● EXERCISE DATA
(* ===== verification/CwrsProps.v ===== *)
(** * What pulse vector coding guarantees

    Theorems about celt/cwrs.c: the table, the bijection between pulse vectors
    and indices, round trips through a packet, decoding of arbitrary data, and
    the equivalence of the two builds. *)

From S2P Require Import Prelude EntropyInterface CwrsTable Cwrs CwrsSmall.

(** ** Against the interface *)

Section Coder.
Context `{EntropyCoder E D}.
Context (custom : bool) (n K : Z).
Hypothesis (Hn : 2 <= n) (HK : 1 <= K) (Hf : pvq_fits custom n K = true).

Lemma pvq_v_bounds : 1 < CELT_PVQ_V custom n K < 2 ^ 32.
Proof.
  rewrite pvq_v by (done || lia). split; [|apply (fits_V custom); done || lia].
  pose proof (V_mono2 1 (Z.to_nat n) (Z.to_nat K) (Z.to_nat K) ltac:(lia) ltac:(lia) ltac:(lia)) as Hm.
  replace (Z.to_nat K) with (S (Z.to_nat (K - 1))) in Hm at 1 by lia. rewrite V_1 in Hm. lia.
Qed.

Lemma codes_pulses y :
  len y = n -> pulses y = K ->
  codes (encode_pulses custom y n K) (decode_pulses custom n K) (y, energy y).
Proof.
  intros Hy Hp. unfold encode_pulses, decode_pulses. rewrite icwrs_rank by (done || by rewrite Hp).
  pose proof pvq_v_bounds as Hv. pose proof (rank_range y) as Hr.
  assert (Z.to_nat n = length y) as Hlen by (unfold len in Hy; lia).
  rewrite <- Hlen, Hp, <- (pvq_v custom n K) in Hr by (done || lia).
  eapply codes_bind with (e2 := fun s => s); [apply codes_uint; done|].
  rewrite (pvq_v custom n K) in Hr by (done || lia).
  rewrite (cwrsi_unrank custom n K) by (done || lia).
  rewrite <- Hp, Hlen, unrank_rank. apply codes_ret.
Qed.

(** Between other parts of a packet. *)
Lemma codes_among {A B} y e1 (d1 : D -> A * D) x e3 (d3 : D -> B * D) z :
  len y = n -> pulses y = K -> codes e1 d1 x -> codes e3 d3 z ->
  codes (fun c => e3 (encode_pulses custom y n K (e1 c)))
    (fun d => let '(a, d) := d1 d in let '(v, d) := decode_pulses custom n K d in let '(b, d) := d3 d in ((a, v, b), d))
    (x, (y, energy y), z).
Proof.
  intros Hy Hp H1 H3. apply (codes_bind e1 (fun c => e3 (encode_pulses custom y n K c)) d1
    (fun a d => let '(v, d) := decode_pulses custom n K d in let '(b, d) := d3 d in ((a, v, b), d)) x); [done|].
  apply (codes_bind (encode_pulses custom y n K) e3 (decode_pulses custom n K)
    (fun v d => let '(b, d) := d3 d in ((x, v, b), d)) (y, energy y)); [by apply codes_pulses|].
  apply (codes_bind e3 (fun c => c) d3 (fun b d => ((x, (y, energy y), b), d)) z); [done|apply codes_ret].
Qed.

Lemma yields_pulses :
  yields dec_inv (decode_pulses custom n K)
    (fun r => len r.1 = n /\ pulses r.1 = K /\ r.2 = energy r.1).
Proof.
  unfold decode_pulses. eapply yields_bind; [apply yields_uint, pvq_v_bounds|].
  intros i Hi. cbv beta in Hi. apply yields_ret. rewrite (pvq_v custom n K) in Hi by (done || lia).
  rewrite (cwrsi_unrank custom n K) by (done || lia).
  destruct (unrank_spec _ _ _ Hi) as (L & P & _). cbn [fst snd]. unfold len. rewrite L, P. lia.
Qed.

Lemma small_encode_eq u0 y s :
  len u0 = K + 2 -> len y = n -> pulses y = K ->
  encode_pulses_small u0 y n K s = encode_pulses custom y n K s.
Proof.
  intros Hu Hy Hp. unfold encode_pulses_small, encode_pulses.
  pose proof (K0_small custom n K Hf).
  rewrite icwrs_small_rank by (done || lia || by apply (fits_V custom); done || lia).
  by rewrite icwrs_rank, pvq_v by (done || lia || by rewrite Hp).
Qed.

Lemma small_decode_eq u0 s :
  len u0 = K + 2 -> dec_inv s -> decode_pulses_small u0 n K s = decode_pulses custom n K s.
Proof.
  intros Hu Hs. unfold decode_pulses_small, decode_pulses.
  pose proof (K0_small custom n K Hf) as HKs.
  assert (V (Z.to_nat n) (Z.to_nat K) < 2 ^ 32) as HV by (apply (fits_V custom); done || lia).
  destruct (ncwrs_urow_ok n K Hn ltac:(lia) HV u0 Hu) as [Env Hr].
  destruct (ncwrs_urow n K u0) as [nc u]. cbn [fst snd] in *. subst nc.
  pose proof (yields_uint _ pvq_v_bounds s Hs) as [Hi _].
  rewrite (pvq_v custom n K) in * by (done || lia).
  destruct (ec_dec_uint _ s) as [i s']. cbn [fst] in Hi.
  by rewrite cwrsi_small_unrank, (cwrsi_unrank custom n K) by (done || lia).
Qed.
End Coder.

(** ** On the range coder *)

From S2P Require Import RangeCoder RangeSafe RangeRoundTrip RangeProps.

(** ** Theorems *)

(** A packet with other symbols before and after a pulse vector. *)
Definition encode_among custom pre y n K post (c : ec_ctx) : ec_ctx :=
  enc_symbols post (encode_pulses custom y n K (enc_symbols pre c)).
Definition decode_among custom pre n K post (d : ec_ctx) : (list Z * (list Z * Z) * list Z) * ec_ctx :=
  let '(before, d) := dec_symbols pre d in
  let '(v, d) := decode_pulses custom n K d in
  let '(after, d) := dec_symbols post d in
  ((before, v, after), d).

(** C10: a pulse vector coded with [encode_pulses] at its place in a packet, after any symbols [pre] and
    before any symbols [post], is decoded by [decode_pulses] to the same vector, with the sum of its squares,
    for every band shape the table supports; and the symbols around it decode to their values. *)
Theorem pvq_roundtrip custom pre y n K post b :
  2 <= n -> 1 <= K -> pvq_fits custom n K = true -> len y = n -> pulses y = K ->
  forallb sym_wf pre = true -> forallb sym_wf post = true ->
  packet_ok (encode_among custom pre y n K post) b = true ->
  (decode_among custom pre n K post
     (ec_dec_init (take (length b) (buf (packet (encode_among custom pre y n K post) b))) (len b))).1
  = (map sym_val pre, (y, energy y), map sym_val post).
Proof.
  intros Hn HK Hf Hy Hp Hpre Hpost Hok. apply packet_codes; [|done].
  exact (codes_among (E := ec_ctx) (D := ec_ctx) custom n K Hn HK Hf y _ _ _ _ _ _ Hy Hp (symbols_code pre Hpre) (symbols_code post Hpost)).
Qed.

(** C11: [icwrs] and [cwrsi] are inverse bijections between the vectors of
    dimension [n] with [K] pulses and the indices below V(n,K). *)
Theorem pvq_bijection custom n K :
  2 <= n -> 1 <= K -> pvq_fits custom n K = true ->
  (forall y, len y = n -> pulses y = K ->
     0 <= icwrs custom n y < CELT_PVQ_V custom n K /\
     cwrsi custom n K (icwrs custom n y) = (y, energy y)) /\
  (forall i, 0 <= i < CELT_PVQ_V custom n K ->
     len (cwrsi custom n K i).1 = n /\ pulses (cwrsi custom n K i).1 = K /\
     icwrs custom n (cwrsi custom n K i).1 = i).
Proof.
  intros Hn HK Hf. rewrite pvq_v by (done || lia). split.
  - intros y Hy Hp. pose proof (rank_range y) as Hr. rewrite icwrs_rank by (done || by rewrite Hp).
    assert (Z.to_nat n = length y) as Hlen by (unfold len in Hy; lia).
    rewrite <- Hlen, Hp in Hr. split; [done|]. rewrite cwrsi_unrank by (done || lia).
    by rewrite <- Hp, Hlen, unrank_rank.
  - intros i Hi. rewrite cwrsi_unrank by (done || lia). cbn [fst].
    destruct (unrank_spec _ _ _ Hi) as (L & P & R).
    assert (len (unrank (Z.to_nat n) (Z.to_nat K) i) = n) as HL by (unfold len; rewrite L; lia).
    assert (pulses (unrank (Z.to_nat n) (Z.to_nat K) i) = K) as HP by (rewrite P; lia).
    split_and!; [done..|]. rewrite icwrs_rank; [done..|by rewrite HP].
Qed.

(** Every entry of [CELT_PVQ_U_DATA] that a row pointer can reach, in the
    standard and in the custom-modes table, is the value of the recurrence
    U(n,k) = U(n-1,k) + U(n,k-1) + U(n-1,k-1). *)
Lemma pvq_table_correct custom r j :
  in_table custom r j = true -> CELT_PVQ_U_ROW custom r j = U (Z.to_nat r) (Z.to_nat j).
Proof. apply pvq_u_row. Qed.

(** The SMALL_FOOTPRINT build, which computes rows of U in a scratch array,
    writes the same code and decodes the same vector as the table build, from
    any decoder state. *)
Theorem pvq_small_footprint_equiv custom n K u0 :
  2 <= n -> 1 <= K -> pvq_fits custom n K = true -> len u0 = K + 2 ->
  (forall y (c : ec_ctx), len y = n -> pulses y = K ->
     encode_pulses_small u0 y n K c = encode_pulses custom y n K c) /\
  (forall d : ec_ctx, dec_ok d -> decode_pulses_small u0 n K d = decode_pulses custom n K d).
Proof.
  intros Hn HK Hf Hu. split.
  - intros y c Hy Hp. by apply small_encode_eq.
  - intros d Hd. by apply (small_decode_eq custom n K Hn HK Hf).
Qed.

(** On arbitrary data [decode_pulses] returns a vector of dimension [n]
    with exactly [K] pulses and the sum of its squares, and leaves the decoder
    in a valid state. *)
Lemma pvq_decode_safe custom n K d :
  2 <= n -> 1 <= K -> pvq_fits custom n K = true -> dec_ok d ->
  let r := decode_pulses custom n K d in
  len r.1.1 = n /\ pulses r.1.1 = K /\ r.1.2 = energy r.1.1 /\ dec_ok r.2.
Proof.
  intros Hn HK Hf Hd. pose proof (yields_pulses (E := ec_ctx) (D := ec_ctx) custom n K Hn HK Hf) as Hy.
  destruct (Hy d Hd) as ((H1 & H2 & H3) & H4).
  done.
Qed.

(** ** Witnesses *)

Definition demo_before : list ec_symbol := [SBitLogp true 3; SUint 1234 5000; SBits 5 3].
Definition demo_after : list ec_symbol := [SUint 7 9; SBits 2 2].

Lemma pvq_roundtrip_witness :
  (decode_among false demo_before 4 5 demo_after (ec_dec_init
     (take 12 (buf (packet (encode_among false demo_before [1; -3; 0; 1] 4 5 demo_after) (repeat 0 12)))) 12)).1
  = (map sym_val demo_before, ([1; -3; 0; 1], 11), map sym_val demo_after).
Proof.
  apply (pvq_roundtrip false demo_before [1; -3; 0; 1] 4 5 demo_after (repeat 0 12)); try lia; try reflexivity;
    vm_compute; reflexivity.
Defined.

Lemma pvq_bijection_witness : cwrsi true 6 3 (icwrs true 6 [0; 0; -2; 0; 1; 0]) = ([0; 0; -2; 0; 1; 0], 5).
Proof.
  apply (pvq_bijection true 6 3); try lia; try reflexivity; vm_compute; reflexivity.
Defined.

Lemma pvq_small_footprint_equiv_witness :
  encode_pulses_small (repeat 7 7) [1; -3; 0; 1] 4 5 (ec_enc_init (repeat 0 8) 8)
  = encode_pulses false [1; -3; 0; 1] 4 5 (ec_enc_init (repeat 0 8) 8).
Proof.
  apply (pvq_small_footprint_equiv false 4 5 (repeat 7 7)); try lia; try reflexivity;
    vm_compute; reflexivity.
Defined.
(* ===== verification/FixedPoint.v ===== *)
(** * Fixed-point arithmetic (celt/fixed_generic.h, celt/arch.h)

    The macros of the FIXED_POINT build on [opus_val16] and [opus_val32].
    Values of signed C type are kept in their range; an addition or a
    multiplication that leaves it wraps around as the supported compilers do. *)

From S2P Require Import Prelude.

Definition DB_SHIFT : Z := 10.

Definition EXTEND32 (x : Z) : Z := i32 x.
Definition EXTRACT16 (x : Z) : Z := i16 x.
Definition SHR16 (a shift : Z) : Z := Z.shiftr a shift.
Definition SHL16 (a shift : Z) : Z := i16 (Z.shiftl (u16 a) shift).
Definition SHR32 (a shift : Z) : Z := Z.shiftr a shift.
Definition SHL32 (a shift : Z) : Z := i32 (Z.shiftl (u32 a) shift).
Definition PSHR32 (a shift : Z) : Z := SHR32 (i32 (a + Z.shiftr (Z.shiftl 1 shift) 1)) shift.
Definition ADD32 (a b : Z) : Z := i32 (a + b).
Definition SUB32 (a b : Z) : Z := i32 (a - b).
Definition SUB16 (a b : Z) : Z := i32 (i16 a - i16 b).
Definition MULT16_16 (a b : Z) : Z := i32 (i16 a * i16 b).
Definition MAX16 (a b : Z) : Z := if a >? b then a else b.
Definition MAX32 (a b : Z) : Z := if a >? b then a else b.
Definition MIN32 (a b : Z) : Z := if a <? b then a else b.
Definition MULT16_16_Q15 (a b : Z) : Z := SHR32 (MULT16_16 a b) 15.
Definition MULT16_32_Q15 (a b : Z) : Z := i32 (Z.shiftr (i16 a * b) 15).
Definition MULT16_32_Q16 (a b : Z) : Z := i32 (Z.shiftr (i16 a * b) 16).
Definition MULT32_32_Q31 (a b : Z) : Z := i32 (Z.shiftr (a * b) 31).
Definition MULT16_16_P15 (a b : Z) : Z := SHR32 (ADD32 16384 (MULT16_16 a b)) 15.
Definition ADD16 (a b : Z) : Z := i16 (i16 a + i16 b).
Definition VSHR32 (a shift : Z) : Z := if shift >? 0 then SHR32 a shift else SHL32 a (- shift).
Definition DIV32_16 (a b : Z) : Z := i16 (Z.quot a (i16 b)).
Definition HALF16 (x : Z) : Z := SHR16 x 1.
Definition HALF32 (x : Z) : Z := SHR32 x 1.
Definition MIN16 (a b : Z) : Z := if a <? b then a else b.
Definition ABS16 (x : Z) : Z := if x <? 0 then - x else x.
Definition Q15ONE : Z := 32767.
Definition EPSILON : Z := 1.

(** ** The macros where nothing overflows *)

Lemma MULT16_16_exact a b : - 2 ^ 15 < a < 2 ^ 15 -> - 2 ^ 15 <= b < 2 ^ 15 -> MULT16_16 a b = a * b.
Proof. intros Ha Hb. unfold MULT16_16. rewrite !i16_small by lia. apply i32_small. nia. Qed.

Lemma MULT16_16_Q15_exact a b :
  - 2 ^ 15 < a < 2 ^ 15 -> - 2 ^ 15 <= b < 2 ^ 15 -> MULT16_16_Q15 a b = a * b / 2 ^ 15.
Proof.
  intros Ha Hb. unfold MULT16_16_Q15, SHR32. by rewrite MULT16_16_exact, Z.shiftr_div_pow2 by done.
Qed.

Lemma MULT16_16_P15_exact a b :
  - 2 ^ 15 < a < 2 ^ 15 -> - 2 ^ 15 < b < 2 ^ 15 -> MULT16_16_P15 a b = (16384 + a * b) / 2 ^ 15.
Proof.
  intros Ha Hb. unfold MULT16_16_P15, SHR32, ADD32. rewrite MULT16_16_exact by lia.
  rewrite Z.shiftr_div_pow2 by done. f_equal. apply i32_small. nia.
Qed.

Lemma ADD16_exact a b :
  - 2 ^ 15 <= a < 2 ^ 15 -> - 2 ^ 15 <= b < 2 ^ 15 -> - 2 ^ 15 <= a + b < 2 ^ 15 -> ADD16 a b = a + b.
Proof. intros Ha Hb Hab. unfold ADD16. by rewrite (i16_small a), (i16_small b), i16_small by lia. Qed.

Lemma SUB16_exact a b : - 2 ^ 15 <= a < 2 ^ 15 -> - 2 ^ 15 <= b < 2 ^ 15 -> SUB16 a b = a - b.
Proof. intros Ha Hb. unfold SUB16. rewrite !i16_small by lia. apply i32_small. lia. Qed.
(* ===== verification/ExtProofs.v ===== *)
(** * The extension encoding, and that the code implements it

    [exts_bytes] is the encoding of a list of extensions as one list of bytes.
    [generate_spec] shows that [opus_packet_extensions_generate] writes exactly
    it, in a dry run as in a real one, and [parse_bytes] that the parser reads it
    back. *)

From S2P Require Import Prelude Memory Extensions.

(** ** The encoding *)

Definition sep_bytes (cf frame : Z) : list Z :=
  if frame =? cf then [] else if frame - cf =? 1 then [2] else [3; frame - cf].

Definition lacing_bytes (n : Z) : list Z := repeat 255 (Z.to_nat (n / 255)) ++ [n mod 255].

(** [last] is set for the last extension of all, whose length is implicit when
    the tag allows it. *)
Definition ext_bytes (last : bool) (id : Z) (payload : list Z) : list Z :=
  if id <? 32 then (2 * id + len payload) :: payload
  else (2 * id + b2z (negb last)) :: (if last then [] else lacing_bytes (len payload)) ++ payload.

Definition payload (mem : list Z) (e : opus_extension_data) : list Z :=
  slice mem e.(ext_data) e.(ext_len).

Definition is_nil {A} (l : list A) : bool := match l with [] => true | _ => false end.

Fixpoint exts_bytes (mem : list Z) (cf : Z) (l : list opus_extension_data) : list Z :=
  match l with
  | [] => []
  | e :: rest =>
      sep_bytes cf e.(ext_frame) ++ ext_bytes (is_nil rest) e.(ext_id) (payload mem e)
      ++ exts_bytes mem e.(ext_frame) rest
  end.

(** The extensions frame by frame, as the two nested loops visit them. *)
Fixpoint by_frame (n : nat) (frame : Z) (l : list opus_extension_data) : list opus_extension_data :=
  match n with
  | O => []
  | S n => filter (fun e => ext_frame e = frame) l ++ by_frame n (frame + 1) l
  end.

● EXERCISE INSTRUCTIONS
Show every line from the entries above in which "Context" appears.

● TASK RESPONSE
Context `{EntropyCoder E D}.
Context (custom : bool) (n K : Z).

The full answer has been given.